这人说话不同于赵柯罗,带着明显的外邦口音,深蓝色的眼珠似在喷火,死死盯着面前的赵晏。
皇帝递给德喜一个眼神,德喜便亲下台阶扶起赵柯罗,“大皇子大人有大量,可千万别跟孩子一般见识。”
那随从气的吹胡子瞪眼,锦澜王明明与大皇子同龄,此时怎么就成了孩子?
赵柯罗好容易喘过口气,正想发飙就见皇帝一把端起酒盏,往他面前一推,
“来来来,众爱卿都随朕一起敬大皇子一杯。”
满庭官员齐刷刷起立,端着酒盏对他遥遥相敬,“敬大皇子!”
“大皇子好气量!”
众人一同高喊的声音实在太大,气氛转瞬就被烘托得热络起来,赵柯罗攥着拳头,咬牙一把推开德喜,不得不接过宫娥递过来的酒盏一饮而尽。

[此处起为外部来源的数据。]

Lemma set_dim_reduction_params_raises dr (s : State) :
  lacks_key dr "reduction" → is_raise (set_dim_reduction_params (Some dr) s).1 = true.
Proof.
  intros Hk. unfold set_dim_reduction_params.
  apply raises_bind. intros d s' Hd. apply lift_Ok in Hd as [-> Hd].
  rewrite (Hk d Hd). apply print_exception_raises.
Qed.

Lemma set_params_raises dim r (s : State) :
  missing_selector dim r →
  is_raise (_set_params (su_estimator_args r) (su_scaler_args r) (su_execution_args r)
              (if dim then Some (su_dim_reduction_args r) else None) s).1 = true.
Proof.
  intros Hmiss. unfold _set_params.
  apply raises_bind. intros [] s1 _. apply raises_bind. intros [] s2 _.
  destruct Hmiss as [[Hne Hk] | [[Hne Hk] | [-> Hk]]].
  - apply raises_bind. intros [] s3 _.
    by apply raises_bind_l, set_estimator_params_raises.
  - by apply raises_bind_l, set_scaler_params_raises.
  - apply raises_bind. intros [] s3 _. apply raises_bind. intros [] s4 _.
    by apply raises_bind_l, set_dim_reduction_params_raises.
Qed.

(** The attributes that [_set_params] assigns. *)
Definition set_params_attrs : list string :=
  [ "overwrite"; "debug"; "test_size"; "random_state"; "compress"; "retain_data";
    "scaler"; "missing"; "scale_hashed"; "scaler_kwargs";
    "estimator"; "estimator_kwargs"; "reduction"; "dim_reduction_args" ].
(** X15. [replaceInImg] throws only when the resolution of the node
    throws, with that error; whatever [optimize] throws is caught.  When
    it returns, the text is the one it was given, or that text with the
    [src] value replaced by what [optimize] answered - one [insert] over
    the range of the descriptor. *)
Theorem replaceInImg_only_rewrites_src (edited : Edited) (node : Node.t)
  (parentDir : string) (w w' : W) :
  (forall e : string,
      replaceInImg options edited node parentDir w = (Throw e, w') ->
      getProcessingPathsForNode options node parentDir w = (Throw e, w')) /\
  (forall edited' : Edited,
      replaceInImg options edited node parentDir w = (Ok edited', w') ->
      edited' = edited \/
      exists (paths : Paths) (uri : string) (w1 w2 : W),
        getProcessingPathsForNode options node parentDir w = (Ok (Process paths), w1) /\
        optimize options paths w1 = (Ok uri, w2) /\
        edited' = applyEditsFrom edited [src_edit node uri]).
Proof.
  split.
  - intros e. apply replaceInImg_throws.
  - intros edited'. apply replaceInImg_returns.
Qed.

End Steps.

Section Component.
Context {W : Type} {E : Env W}.
Variable options : Options.

Lemma createSizes_nonempty (paths : Paths) (w w' : W) (variants : list Variant.t) :
  createSizes options paths w = (Ok variants, w') -> variants <> [].
Proof.
  intros H. destruct (createSizes_metadata options _ _ _ _ H) as (meta & w0 & Hmeta).
  destruct (createSizes_result options _ _ _ _ _ _ Hmeta H) as [Hs _].
  intros ->. simpl in Hs. symmetry in Hs.
  now apply (candidates_that_fit options) in Hs.
Qed.

(** An attribute text of [getSrcset] ends with a space. *)
Lemma getSrcset_ends_with_space (variants : list Variant.t)
  (lineFn : Variant.t -> nat -> string) (tag : string) :
  getSrcset variants lineFn tag
    = (" " +:+ tag +:+ "='" +:+ srcSetValue variants lineFn +:+ "'") +:+ " ".
Proof. unfold getSrcset. rewrite !app_assoc_s. reflexivity. Qed.

Lemma len_cons (c : ascii) (s : string) : Js.len (String c s) = 1 + Js.len s.
Proof. unfold Js.len. simpl. lia. Qed.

太子隐在宽袖后的唇角微微上扬,赵晏与赵柯罗水火不容,他实在高兴得很。
计划正在稳步进行,赵柯罗开出的条件仅仅是苕溪诗帖真迹和微末那贱婢。
他低头轻笑,只要赵晏一倒,那贱婢就给了赵柯罗又如何。
至于苕溪诗帖真迹,待他登基,还怕找不到那么个死物?
用这两样东西去换赵晏的命,实在太过值当。
将盏中酒一饮而尽,此时的太子心中别提有多痛快。
赵柯罗铁青着脸,被德喜连推带拽的迎回座位,目光不时飘向对面的赵晏。
赵晏面前的青玉案被换了崭新的,此刻却甚觉酒不知味,退帖目的达成,他再也没了留下来的兴致。

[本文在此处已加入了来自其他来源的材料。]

(** * circuits/views.py: the request handlers of the circuits application

    A shallow embedding of [netbox/circuits/views.py].  A handler is a
    computation over a [World]: the entity store, the trace of the accesses
    made to it, and the queue of flash messages.  [get_object_or_404] raises
    [Http404], which the framework turns into the response. *)

From Stdlib Require Import ZArith List String Bool Lia.
Import ListNotations.

Local Open Scope string_scope.
Local Open Scope list_scope.
Local Open Scope Z_scope.

(** ** Rows of the entity store (circuits.models, extras.models) *)

Record Provider := mkProvider {
  provider_pk : Z;
  provider_slug : string;
  provider_name : string
}.

Record Circuit := mkCircuit {
  circuit_pk : Z;
  circuit_cid : string;
  circuit_provider : Z
}.

(** An unsaved instance has no primary key; [form.save(commit=False)] gives
    one whose circuit is whatever the form put there. *)
Record Termination := mkTermination {
  termination_pk : option Z;
  termination_circuit : option Z;
  termination_site : Z
}.

Record Graph := mkGraph {
  graph_pk : Z;
  graph_type : Z
}.

Record Store := mkStore {
  providers : list Provider;
  circuits : list Circuit;
  terminations : list Termination;
  graphs : list Graph;
  termination_seq : Z
}.

Inductive Table := TProvider | TCircuit | TTermination | TGraph.

Inductive Event :=
| Select (t : Table)
| Insert (t : Table)
| Update (t : Table)
| Delete (t : Table)
| FormClean (form_class : string).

想着便起身对皇帝拜礼,“儿臣身体不适,请先行回府。”
皇帝知晓这儿子的心思,无非是过了河就开始嫌桥短了,是一刻也不愿意多留。
他冷哼着挥手,赵晏便带着一人一狐径直出了宫。
银狐在赵晏脚边亦步亦趋,卫骁赶来金顶马车,微末才为它挑起车帘,它便弓身钻了进去,乖顺地爬在一旁打盹。
微末盯着随呼吸起伏的银色绒毛,总想伸出手指去碰它漆黑的鼻尖。